■ Task details: For the data that follows, report how many lines include the string "outcome", and write the number alone.

-- Provided records follows --

Definition report {S A} (r : S * list line * outcome A) : S * (list line * outcome A) :=
  (r.1.1, (r.1.2, r.2)).

Definition step_impl (g : Cli.Globals) (c : Cmd) (w : System.World)
    : System.World * (list line * outcome unit) :=
  match c with
  | CSet now args => report (Cli.setConfig g now args w)
  | CGet args => report (Cli.getConfig g args w)
  | CDel args => report (Cli.delConfig g args w)
  | CTick dt =>
      (System.mkWorld (System.w_store w) (System.w_cache w) (System.w_bus w) (System.w_now w + dt),
       ([], Cont tt))
  | CSweep =>
      (System.mkWorld (System.w_store w) (GoCache.DeleteExpired (System.w_now w) (System.w_cache w))
         (System.w_bus w) (System.w_now w), ([], Cont tt))
  end.

Definition step_spec (g : Cli.Globals) (c : Cmd) (m : KV.Map) : KV.Map * (list line * outcome unit) :=
  match c with
  | CSet now args => report (Cli.setConfig g now args m)
  | CGet args => report (Cli.getConfig g args m)
  | CDel args => report (Cli.delConfig g args m)
  | CTick _ | CSweep => (m, ([], Cont tt))
  end.

Fixpoint run_impl (g : Cli.Globals) (cs : list Cmd) (w : System.World)
    : list (list line * outcome unit) :=
  match cs with
  | [] => []
  | c :: cs' => let '(w', o) := step_impl g c w in o :: run_impl g cs' w'
  end.

Fixpoint run_spec (g : Cli.Globals) (cs : list Cmd) (m : KV.Map)
    : list (list line * outcome unit) :=
  match cs with
  | [] => []
  | c :: cs' => let '(m', o) := step_spec g c m in o :: run_spec g cs' m'
  end.

(** The commands that only let time pass or sweep the cache. *)
Definition idle (c : Cmd) : Prop :=
  match c with CTick _ | CSweep => True | _ => False end.

(** A session on a freshly booted instance: set, read back, let ten
    minutes pass and the janitor sweep, read back, delete, read. *)
Definition demo_session : list Cmd :=
  [CSet System.now0 ["max_conn"; "10"]; CGet ["max_conn"]; CTick (Cli.Minute * 10); CSweep;
   CGet ["max_conn"]; CDel ["max_conn"]; CGet ["max_conn"]].

(** ** The cache stays coherent *)

Lemma coherent_insert (r : KV.Map) (c : Core.Cache) (now d : Z) (k : Core.Key) (cs : ChangeSet.t) :
  coherent r c -> coherent (<[k := cs]> r) (GoCache.Set_ now k cs d c).
Proof.
  intros Hc k' it. simpl. destruct (decide (k = k')) as [<-|Hne].
  - rewrite !lookup_insert_eq. by intros [= <-].
  - rewrite !lookup_insert_ne by done. apply Hc.
Qed.

Lemma coherent_Set (r : KV.Map) (c : Core.Cache) (now d : Z) (k : Core.Key) (cs : ChangeSet.t) :
  r !! k = Some cs -> coherent r c -> coherent r (GoCache.Set_ now k cs d c).
Proof. intros Hk Hc. rewrite <- (insert_id r k cs Hk). by apply coherent_insert. Qed.

Lemma coherent_delete (r : KV.Map) (c : Core.Cache) (k : Core.Key) :
  coherent r c -> coherent (delete k r) (GoCache.Delete k c).
Proof.
  intros Hc k' it. simpl. destruct (decide (k = k')) as [<-|Hne].
  - by rewrite lookup_delete_eq.
  - rewrite !lookup_delete_ne by done. apply Hc.
Qed.

Lemma coherent_DeleteExpired (r : KV.Map) (c : Core.Cache) (now : Z) :
  coherent r c -> coherent r (GoCache.DeleteExpired now c).
Proof. intros Hc k it Hk. simpl in Hk. apply map_lookup_filter_Some in Hk as [Hk _]. by apply Hc. Qed.

(** A cache hit answers the stored value. *)
Lemma coherent_hit (r : KV.Map) (c : Core.Cache) (now : Z) (k : Core.Key) (cs : ChangeSet.t) :
  coherent r c -> GoCache.Get now k c = Some cs -> r !! k = Some cs.
Proof. intros Hc (it & Hit & _ & <-)%GoCache.Get_Some. exact (Hc k it Hit). Qed.

(** ** Each handler refines the map *)

Lemma length_zero_eqb (v : string) : (String.length v =? 0)%nat = String.eqb v "".
Proof. by destruct v. Qed.

(** The relation reads only the store and the cache. *)
Lemma refines_world (w : System.World) (m : KV.Map) (b : list Core.Event) (n : Z) :
  refines w m -> refines (System.mkWorld (System.w_store w) (System.w_cache w) b n) m.
Proof. done. Qed.

(** What [getConfig] makes of a change set, and of "not found". *)
Lemma view_changeset (ns path : string) (cs : ChangeSet.t) :
  Cli.get_view (Ok (ReadResponse.mk (Some (Change.mk ns path (Some cs))))) =
  if Core.is_null_payload cs then Cli.NotFound else Cli.Printed (ChangeSet.Data cs).
Proof. unfold Cli.get_view, Core.is_null_payload. simpl. by rewrite length_zero_eqb. Qed.

Lemma view_not_found : Cli.get_view (Err (Core.to_go_error Core.ErrNotFound)) = Cli.NotFound.
Proof. vm_compute. reflexivity. Qed.

Lemma handle_update_sim (req : UpdateRequest.t) (w : System.World) (m : KV.Map) :
  refines w m ->
  refines (fst (System.handle_update req w)) (fst (KV.kv_update req m)) /\
  snd (System.handle_update req w) = snd (KV.kv_update req m).
Proof.
  intros (Hr & Ha & Hc). unfold System.handle_update, KV.kv_update.
  destruct (UpdateRequest.Change req) as [ch|]; [|done].
  destruct (Change.ChangeSet ch) as [cs|]; [|done].
  unfold Core.update. destruct (Core.valid_key _); simpl; [|done].
  unfold MemStore.put. rewrite Ha. cbn -[GoCache.Set_ coherent]. subst m.
  split; [|done]. split; [done|split; [done|]]. by apply coherent_insert.
Qed.

Lemma handle_delete_sim (req : DeleteRequest.t) (w : System.World) (m : KV.Map) :
  refines w m ->
  refines (fst (System.handle_delete req w)) (fst (KV.kv_delete req m)) /\
  snd (System.handle_delete req w) = snd (KV.kv_delete req m).
Proof.
  intros (Hr & Ha & Hc). unfold System.handle_delete, KV.kv_delete.
  destruct (DeleteRequest.Change req) as [ch|]; [|done].
  unfold Core.delete. destruct (Core.valid_key _); simpl; [|done].
  unfold MemStore.del. rewrite Ha. cbn -[GoCache.Delete coherent]. subst m.
  split; [|done]. split; [done|split; [done|]]. by apply coherent_delete.
Qed.

Lemma handle_read_sim (req : ReadRequest.t) (w : System.World) (m : KV.Map) :
  refines w m ->
  refines (fst (System.handle_read req w)) (fst (KV.kv_read req m)) /\
  Cli.get_view (snd (System.handle_read req w)) = Cli.get_view (snd (KV.kv_read req m)).
Proof.
  intros Href. pose proof Href as (Hr & Ha & Hc).
  unfold System.handle_read, KV.kv_read, Core.read.
  destruct (negb _); [split; [by apply refines_world|done]|].
  destruct (GoCache.Get _ _ _) as [cs|] eqn:Hg.
  - pose proof (coherent_hit _ _ _ _ _ Hc Hg) as Hm. rewrite Hm.
    cbn -[Cli.get_view Core.is_null_payload Core.to_go_error refines].
    split; [by destruct (Core.is_null_payload cs); apply refines_world|].
    by destruct (Core.is_null_payload cs) eqn:Hn; cbn [snd]; rewrite ?view_not_found, !view_changeset, Hn.
  - simpl. unfold MemStore.get. rewrite Ha, Hr.
    destruct (m !! _) as [cs|] eqn:Hm; [|split; [by apply refines_world|done]]. simpl.
    destruct (Core.is_null_payload cs) eqn:Hn; [split; [by apply refines_world|done]|]. simpl.
    split; [|done]. split; [done|split; [done|]]. by apply coherent_Set.
Qed.

(** ** Every command, and every session, refines the map *)

Lemma step_refines (g : Cli.Globals) (c : Cmd) (w : System.World) (m : KV.Map) :
  refines w m ->
  refines (fst (step_impl g c w)) (fst (step_spec g c m)) /\
  snd (step_impl g c w) = snd (step_spec g c m).
Proof.
  intros Hr. destruct c as [now args|args|args|dt|]; simpl.
  - destruct (@Cli.setConfig_sim _ _ System.world_service KV.kv_service refines handle_update_sim g now args w m Hr) as (? & Ho & Hx).
    unfold report. by rewrite Ho, Hx.
  - destruct (@Cli.getConfig_sim _ _ System.world_service KV.kv_service refines handle_read_sim g args w m Hr) as (? & Ho & Hx).
    unfold report. by rewrite Ho, Hx.
  - destruct (@Cli.delConfig_sim _ _ System.world_service KV.kv_service refines handle_delete_sim g args w m Hr) as (? & Ho & Hx).
    unfold report. by rewrite Ho, Hx.
  - split; [by apply refines_world|done].
  - destruct Hr as (? & ? & Hc). split; [|done]. split_and!; [done..|]. by apply coherent_DeleteExpired.
Qed.

(** C27. Refinement: on a lone instance whose store is reachable, every
    session of [micro config set], [get] and [del] commands, interleaved
    with any passing of time and any janitor sweeps, prints the same
    lines and exits the same way, command by command, as the same session
    against a plain key-value map holding the store's contents: the
    go-cache layer of the Config Core is invisible to the CLI. *)
Theorem session_refines (g : Cli.Globals) (cs : list Cmd) (w : System.World) (m : KV.Map) :
  refines w m -> run_impl g cs w = run_spec g cs m.
Proof.
  revert w m. induction cs as [|c cs IH]; intros w m Hr; [done|]. simpl.
  destruct (step_refines g c w m Hr) as [Hr' Ho].
  destruct (step_impl g c w) as [w' o], (step_spec g c m) as [m' o']. simpl in *.
  subst o'. f_equal. by apply IH.
Qed.

Lemma refines_boot (now : Z) : refines (System.boot now) ∅.
Proof. split_and!; [done|done|apply map_Forall_empty]. Qed.

(** Idle commands print nothing and keep the relation with the same map. *)
Lemma idle_run (g : Cli.Globals) (mid rest : list Cmd) (w : System.World) (m : KV.Map) :
  Forall idle mid -> refines w m ->
  exists w', refines w' m /\
    run_impl g (mid ++ rest) w = (map (fun _ => ([], Cont tt)) mid ++ run_impl g rest w')%list.
Proof.
  revert w. induction mid as [|c mid IH]; intros w Hidle Hr; [by exists w|].
  apply Forall_cons in Hidle as [Hc Hidle].
  destruct (step_refines g c w m Hr) as [Hr' Ho].
  destruct c as [| | |dt|]; try done; simpl in *;
    destruct (IH _ Hidle Hr') as (w' & ? & ->); by exists w'.
Qed.

(** The map's side of [set] and of a [get] after it. *)
Lemma spec_set (g : Cli.Globals) (now : Z) (key val : string) (m : KV.Map) :
  key <> "" ->
  step_spec g (CSet now [key; val]) m =
    (<[Core.key_of (Cli.Namespace g) key := Cli.set_changeset val now]> m, ([], Cont tt)).
Proof.
  intros Hk. unfold step_spec, report, Cli.setConfig. rewrite Cli.require_args_cons. go_run.
  simpl. by rewrite Core.valid_key_of by done.
Qed.

Lemma kv_read_value (ns key : string) (cs : ChangeSet.t) (m : KV.Map) :
  key <> "" -> Core.is_null_payload cs = false -> m !! Core.key_of ns key = Some cs ->
  KV.kv_read (ReadRequest.mk ns key) m = (m, Ok (ReadResponse.mk (Some (Change.mk ns key (Some cs))))).
Proof.
  intros Hk Hn Hm. unfold KV.kv_read. cbn [ReadRequest.Namespace ReadRequest.Path].
  by rewrite Core.valid_key_of, Hm, Hn.
Qed.

Lemma spec_get_value (g : Cli.Globals) (key : string) (cs : ChangeSet.t) (m : KV.Map) :
  key <> "" -> ChangeSet.Data cs <> "" -> ChangeSet.Data cs <> "null" ->
  m !! Core.key_of (Cli.Namespace g) key = Some cs ->
  snd (step_spec g (CGet [key]) m) = ([Stdout (ChangeSet.Data cs)], Cont tt).
Proof.
  intros Hk Hv Hn Hm. pose proof (System.is_null_payload_false cs Hv Hn) as Hnull.
  unfold step_spec, report. rewrite Cli.getConfig_report by done.
  change (Read ?req m) with (KV.kv_read req m). rewrite (kv_read_value _ key cs m) by done.
  cbn [snd fst]. rewrite view_changeset, Hnull. done.
Qed.

(** C28. On a lone instance whose store is reachable, after [micro config
    set key val] succeeds, [micro config get key] prints [val] however
    much time passes and however often the janitor sweeps in between,
    though the cached entry expires: an expired entry sends the read to
    the store, which holds the value. *)
Theorem set_then_get_any_delay (g : Cli.Globals) (w : System.World) (m : KV.Map) (now : Z)
    (key val : string) (mid : list Cmd) :
  refines w m -> key <> "" -> val <> "" -> val <> "null" -> Forall idle mid ->
  last (run_impl g (CSet now [key; val] :: mid ++ [CGet [key]])%list w) = Some ([Stdout val], Cont tt).
Proof.
  intros Hr Hk Hv Hn Hidle.
  destruct (step_refines g (CSet now [key; val]) w m Hr) as [Hr1 _].
  rewrite spec_set in Hr1 by done. cbn [run_impl].
  destruct (step_impl g (CSet now [key; val]) w) as [w1 o1]. cbn [fst] in Hr1.
  destruct (idle_run g mid [CGet [key]] w1 _ Hidle Hr1) as (w2 & Hr2 & ->).
  destruct (step_refines g (CGet [key]) w2 _ Hr2) as [_ Ho].
  cbn [run_impl]. destruct (step_impl g (CGet [key]) w2) as [w3 o3]. cbn [snd] in Ho. subst o3.
  rewrite app_comm_cons, last_snoc. f_equal.
  apply (spec_get_value g key (Cli.set_changeset val now)); [done..|].
  apply lookup_insert_eq.
Qed.

(** C29. The [Read] of the Config Core does not refine the map's: after a
    successful [Update] of a key with an empty or [null] payload, the
    instance that wrote it answers the payload itself on its next [Read]
    (a cache hit, spec 4.1 step 1), while an instance with a cold cache
    over the same store answers "not found" (step 3).  Only the CLI's own
    test of the payload ([print_change]) hides the difference. *)
Theorem read_null_depends_on_cache (now : Z) (k : Core.Key) (cs : ChangeSet.t)
    (st st' : System.Store) (c c' : Core.Cache) (evs : list Core.Event) (d ci : Z) :
  Core.is_null_payload cs = true -> Core.update now k cs st c = (st', c', evs, inl tt) ->
  Core.read now k st' c' = (c', inl cs) /\
  Core.read now k st' (GoCache.New d ci) = (GoCache.New d ci, inr Core.ErrNotFound).
Proof.
  intros Hnull HU. destruct (Core.update_success _ _ _ _ _ _ _ _ HU) as (Hk & Hst & Hg & _).
  unfold Core.read. rewrite (proj2 (Core.valid_key_true k) Hk), Hg, GoCache.Get_New, Hst, Hnull.
  done.
Qed.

-- Provided records concluded --

■ Your response: 5